Wendell Glowan, his uncle, was a superior court judge who had just been nominated to the U.S. Supreme Court. Various cousins sat in the U.S. Senate and in Congress, and at least one of them was probably going to run for the presidency in a few more years. Jesse’s grandfather, Marshall Hadley, had once been the governor of Pennsylvania. He’d passed away years ago, but Diantha, his widow, was very much in attendance today and holding court in one of the front pews.
If the Gunners were impressed, it didn’t show.
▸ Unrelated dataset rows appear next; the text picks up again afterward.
(** * bluemix/http/transport.go: the trace-logging RoundTripper

    A shallow embedding of [TraceLoggingTransport] and of the library
    functions it calls, with the properties of the decorator proved
    about it.

    Definitions come first:

    - [Strings]: the functions of Go's [strings] package that the source
      uses ([strings.Contains], through [strings.HasPrefix]).
    - [Env] and [Printer]: everything that transport.go imports (the
      clock, [httputil], the wrapped [http.RoundTripper], [trace],
      [terminal], [i18n]) as an interface, and [trace.Printer], the
      interface of the log sink.
    - [NewTraceLoggingTransport], [RoundTrip], [dumpRequest] and
      [dumpResponse], statement by statement, in a state monad over the
      world and the sink.
    - [Float64] and [Fmt]: the arithmetic of [float64] and the verb
      [%.0f], for the elapsed time.
    - [GoHTTP]: an instance of [Env] that follows the Go sources of
      [net/http/httputil] for the way [DumpRequest] and [DumpResponse]
      treat the body streams, and those of [time] for the clock.
    - [Trace]: the redaction function [trace.Sanitize].
    - [Example]: a concrete environment on which the model runs.

    The properties follow: those of the control flow of the decorator,
    which hold for every environment; those that rest on Go's dump
    functions; those of the redaction; and the model run on examples. *)

From Stdlib Require Import ZArith String Ascii List Bool Lia Floats.
From Stdlib Require Import QArith Qround Qpower Qreduction Lqa.
From Stdlib Require Import DecimalString HexadecimalString.
From stdpp Require Import base tactics option functions gmap strings.

Import ListNotations.
Local Open Scope string_scope.
Local Open Scope list_scope.

(** ** Go's [strings] package *)

Module Strings.

(** [strings.HasPrefix(s, prefix)]:
    [len(s) >= len(prefix) && s[:len(prefix)] == prefix]. *)
Fixpoint HasPrefix (s prefix : string) {struct prefix} : bool :=
  match prefix with
  | EmptyString => true
  | String p prefix' =>
      match s with
      | EmptyString => false
      | String c s' => if Ascii.eqb c p then HasPrefix s' prefix' else false
      end
  end.

(** [strings.Contains(s, substr)]: [Index(s, substr) >= 0], that is,
    [substr] is a prefix of some suffix of [s]. *)
Fixpoint Contains (s substr : string) : bool :=
  HasPrefix s substr ||
  match s with
  | EmptyString => false
  | String _ s' => Contains s' substr
  end.

End Strings.

(** ** [float64] and the verb [%.0f]

    Go's [float64] is IEEE 754 binary64, and its conversions and
    operations round to nearest, ties to even.  A value is represented
    by the rational number it denotes, and an operation by the exact
    result rounded to 53 significant bits.  The values that the elapsed
    time goes through are zero or lie between 1e-9 and 1e13 in absolute
    value: no infinity, no NaN, no subnormal number and no negative zero
    arises, and none is represented.  [Machine] below has the same
    computation on the floating-point numbers of the processor, to
    compare. *)

Module Float64.

Definition float64 : Type := Q.

(** The integer nearest to [q], the even one of the two when [q] lies
    half-way. *)
Definition roundEven (q : Q) : Z :=
  let f := Qfloor q in
  match Qcompare (q - inject_Z f) (1 # 2) with
  | Lt => f
  | Gt => (f + 1)%Z
  | Eq => if Z.even f then f else (f + 1)%Z
  end.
The pews on the right were awash with splashes of color. It all reminded him of the dress Angela Byerly had worn on Thursday. He was having a surprisingly hard time getting the woman out of his mind. He found himself remembering jarring flashes of her at odd moments—those turquoise shoes, all that hair. Eyes that changed color.
She was the only other human being who was even marginally aware of the significance of that release form. He supposed that was as good a reason as any to dwell on her from time to time, but he wasn’t pleased that it was her physical appearance that came most readily to mind.
The Gunner clan called out happily to each other from the back pews to the front now that the ceremony was over. A little boy attempted to climb over one of the seats and he fell, smacking his head against the back of the next one.